TO DO. Your task is to reproduce exactly the lines that run from the beginning of the data through the line where "Definition covers (rb" appears.

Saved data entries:

⁂

(** While a runner reads, what it received comes before its sequence. *)
Definition reading (rb : Ring D) (qs : list nat) r : Prop :=
  Forall (fun q => Z.of_nat q < sequenceNumber r) qs /\ 0 <= r_first r <= sequenceNumber r /\ sequenceNumber r <= Z.of_nat (rb_next rb).
Definition stage_ok (rb : Ring D) (msgs : list (Message T A E)) (qs : list nat) r : Prop :=
  match r_stage r with
  | TailSent => msgs = []
  | TailAnswered seq => msgs = [] /\ 0 <= seq + 1 <= Z.of_nat (rb_next rb)
  | ReadSent => reading rb qs r
  | ReadAnswered _ items nextSeq => reading rb qs r /\ exists start,
      (start + length items <= rb_next rb)%nat /\ items = take (length items) (drop start (rb_written rb)) /\ nextSeq = Z.of_nat (start + length items) /\
      sequenceNumber r <= Z.of_nat start /\ (forall q, sequenceNumber r <= Z.of_nat q -> (q < start)%nat -> (q < rb_head rb)%nat)
  | TailFailed | Stopped => True
  end.
(** The messages are those of some sequences, in order; what is missing before the sequence of the runner is no longer in the
    ringbuffer. *)
Definition covers (rb : Ring D) (msgs : list (Message T A E)) r (qs : list nat) : Prop :=
  StronglySorted lt qs /\ Forall2 (delivers rb) qs msgs /\ Forall (fun q => r_first r <= Z.of_nat q) qs /\
  forall q, r_first r <= Z.of_nat q < sequenceNumber r -> q ∈ qs \/ (q < rb_head rb)%nat.
Definition runner_ok (rb : Ring D) (msgs : list (Message T A E)) r : Prop :=
  exists qs, covers rb msgs r qs /\ stage_ok rb msgs qs r.

Record topic_inv s : Prop := {
  ti_ring : rb_wf (ring s);
  ti_ids : Forall (fun c => (c.1 < length (objs s))%nat) (calls s ++ ticks s);
  ti_runners : forall i r, objs s !! i = Some r -> runner_ok (ring s) (received i s) r
}.

(** *** The ringbuffer *)

Lemma grows_refl rb : grows rb rb.
Proof. by split. Qed.

Lemma grows_next rb rb' : grows rb rb' -> (rb_next rb <= rb_next rb')%nat.
Proof. intros [Hp _]. by apply prefix_length. Qed.

Lemma grows_lookup rb rb' q d : grows rb rb' -> rb_written rb !! q = Some d -> rb_written rb' !! q = Some d.
Proof. intros [Hp _] Hq. by eapply prefix_lookup_Some. Qed.

Lemma add_grows policy d rb : grows rb (rb_add policy d rb).2.
Proof.
  unfold rb_add. destruct (_ && _); cbn; [by split|]. split; cbn; [by apply prefix_app_r | lia].
Qed.

Lemma slice_grows rb rb' start n : grows rb rb' -> (start + n <= rb_next rb)%nat ->
  take n (drop start (rb_written rb')) = take n (drop start (rb_written rb)).
Proof.
  intros [[k Hk] _] Hn. unfold rb_next in Hn. rewrite Hk, drop_app_le by lia. apply take_app_le. rewrite length_drop. lia.
Qed.

Lemma covers_grows rb rb' msgs r qs : grows rb rb' -> covers rb msgs r qs -> covers rb' msgs r qs.
Proof.
  intros Hg (Hs & Hd & Hf & Hm). split_and!; [done | | done |].
  - eapply Forall2_impl; [exact Hd|]. intros q m (d & Hq & E1). exists d. split; [by eapply grows_lookup | done].
  - intros q Hq. destruct (Hm q Hq) as [|Hlt]; [by left|]. right. destruct Hg as [_ Hh]. lia.
Qed.

Lemma reading_grows rb rb' qs r : grows rb rb' -> reading rb qs r -> reading rb' qs r.
Proof. intros Hg (H1 & H2 & H3). pose proof (grows_next _ _ Hg). split_and!; try done; lia. Qed.

Lemma runner_ok_grows rb rb' msgs r : grows rb rb' -> runner_ok rb msgs r -> runner_ok rb' msgs r.
Proof.
  intros Hg (qs & Hc & Hst). exists qs. split; [by eapply covers_grows|]. pose proof (grows_next _ _ Hg) as Hn.
  unfold stage_ok in *. destruct (r_stage r) as [|seq| |n items nx| |]; try done.
  - destruct Hst. split; [done | lia].
  - by eapply reading_grows.
  - destruct Hst as (Hr & start & Hl & Ei & En & Hseq & Hlost). split; [by eapply reading_grows|]. exists start.
    split_and!; [lia | | done | done |].
    + rewrite Ei at 1. symmetry. by apply slice_grows.
    + intros q H1 H2. specialize (Hlost q H1 H2). destruct Hg. lia.
Qed.

(** *** Messages *)

Lemma received_schedule i k ms s q :
  ticks s = q -> forall s', calls s' = calls s -> ticks s' = q ++ map (pair i) ms ->
  received k s' = received k s ++ if decide (k = i) then ms else [].
Proof.
  intros <- s' Ec Et. unfold received. rewrite Ec, Et, app_assoc, (filter_app _ (calls s ++ ticks s)), fmap_app. f_equal. clear Ec Et.
  induction ms as [|m ms IH]; [by destruct (decide (k = i))|]. cbn [map]. rewrite filter_cons. cbn.
  destruct (decide (i = k)) as [->|Hne].
  - rewrite decide_True by done. cbn. f_equal. rewrite IH. by rewrite decide_True.
  - rewrite (decide_False (P := k = i)) by congruence. rewrite IH. by rewrite decide_False by congruence.
Qed.

Lemma received_none i s : Forall (fun c => (c.1 < i)%nat) (calls s ++ ticks s) -> received i s = [].
Proof.
  unfold received. generalize (calls s ++ ticks s). induction 1 as [|c l Hc _ IH]; [done|]. rewrite filter_cons.
  rewrite decide_False by lia. done.
Qed.

Lemma schedule_items_spec i items : forall q, exists pre ms,
  (schedule_items i items q).2 = q ++ map (pair i) ms /\ pre `prefix_of` items /\ Forall2 (fun d m => message_of d = inr m) pre ms /\
  match (schedule_items i items q).1 with None => pre = items | Some e => exists d, message_of d = inl e end.
Proof.
  induction items as [|d items IH]; intros q; cbn.
  - exists [], []. by rewrite app_nil_r.
  - destruct (message_of d) as [e|m] eqn:Em; cbn.
    + exists [], []. rewrite app_nil_r. split_and!; [done | apply prefix_nil | constructor | by exists d].
    + destruct (IH (q ++ [(i, m)])) as (pre & ms & E1 & Hp & Hf & Hm). exists (d :: pre), (m :: ms).
      rewrite E1. cbn [map]. rewrite <- app_assoc. split_and!; [done | by apply prefix_cons | by constructor |].
      destruct (schedule_items i items (q ++ [(i, m)])).1; [done | by subst].
Qed.

(** The messages of a slice of the ringbuffer. *)
Lemma slice_delivers rb start pre ms : forall items, items = take (length items) (drop start (rb_written rb)) ->
  pre `prefix_of` items -> Forall2 (fun d m => message_of d = inr m) pre ms ->
  Forall2 (delivers rb) (seq start (length pre)) ms.
Proof.
  intros items Ei Hp Hf. apply Forall2_same_length_lookup_2; [by rewrite length_seq, (Forall2_length _ _ _ Hf)|].
  intros k q m Hq Hm. apply lookup_seq in Hq as [-> Hk].
  destruct (Forall2_lookup_r _ _ _ _ _ Hf Hm) as (d & Hd & E1). exists d. split; [|done].
  assert (items !! k = Some d) as Hi by (by eapply prefix_lookup_Some). rewrite Ei in Hi.
  apply lookup_take_Some in Hi as [Hi _]. by rewrite lookup_drop in Hi.
Qed.

(** A runner that reads a slice after its sequence. *)
Lemma covers_slice rb msgs r r' qs start n ms : covers rb msgs r qs -> reading rb qs r ->
  r_first r' = r_first r -> Forall2 (delivers rb) (seq start n) ms ->
  sequenceNumber r <= Z.of_nat start -> sequenceNumber r' <= Z.of_nat (start + n) ->
  (forall q, sequenceNumber r <= Z.of_nat q -> (q < start)%nat -> (q < rb_head rb)%nat) ->
  covers rb (msgs ++ ms) r' (qs ++ seq start n).
Proof.
  intros (Hs & Hd & Hf & Hm) (Hlt & Hrange & _) Ef Hms Hstart Hseq Hlost.
  assert (Forall (fun q => (q < start)%nat) qs) as Hqs by (eapply Forall_impl; [exact Hlt|]; intros q Hq; cbn in Hq; lia).
  split_and!.
  - clear -Hs Hqs. induction Hs as [|q qs Hs IH Hq]; cbn.
    + clear. revert start. induction n as [|n IH]; intros start; cbn; [constructor|]. constructor; [apply IH|].
      apply Forall_forall. intros q Hq. apply elem_of_seq in Hq. lia.
    + apply Forall_cons in Hqs as [Hq0 Hqs]. constructor; [by apply IH|]. apply Forall_app. split; [done|].
      apply Forall_forall. intros q' Hq'. apply elem_of_seq in Hq'. lia.
  - by apply Forall2_app.
  - rewrite Ef. apply Forall_app. split; [done|]. apply Forall_forall. intros q Hq. apply elem_of_seq in Hq. lia.
  - intros q [H1 H2]. rewrite Ef in H1. destruct (decide (Z.of_nat q < sequenceNumber r)) as [Hlow|Hhigh].
    + destruct (Hm q) as [Hin|Hh]; [lia | left; apply elem_of_app; by left | by right].
    + destruct (decide (q < start)%nat) as [Hgap|Hin]; [right; apply Hlost; [lia | done]|].
      left. apply elem_of_app. right. apply elem_of_seq. lia.
Qed.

⁂

ANSWER FOR THE TASK.
(** While a runner reads, what it received comes before its sequence. *)
Definition reading (rb : Ring D) (qs : list nat) r : Prop :=
  Forall (fun q => Z.of_nat q < sequenceNumber r) qs /\ 0 <= r_first r <= sequenceNumber r /\ sequenceNumber r <= Z.of_nat (rb_next rb).
Definition stage_ok (rb : Ring D) (msgs : list (Message T A E)) (qs : list nat) r : Prop :=
  match r_stage r with
  | TailSent => msgs = []
  | TailAnswered seq => msgs = [] /\ 0 <= seq + 1 <= Z.of_nat (rb_next rb)
  | ReadSent => reading rb qs r
  | ReadAnswered _ items nextSeq => reading rb qs r /\ exists start,
      (start + length items <= rb_next rb)%nat /\ items = take (length items) (drop start (rb_written rb)) /\ nextSeq = Z.of_nat (start + length items) /\
      sequenceNumber r <= Z.of_nat start /\ (forall q, sequenceNumber r <= Z.of_nat q -> (q < start)%nat -> (q < rb_head rb)%nat)
  | TailFailed | Stopped => True
  end.
(** The messages are those of some sequences, in order; what is missing before the sequence of the runner is no longer in the
    ringbuffer. *)
Definition covers (rb : Ring D) (msgs : list (Message T A E)) r (qs : list nat) : Prop :=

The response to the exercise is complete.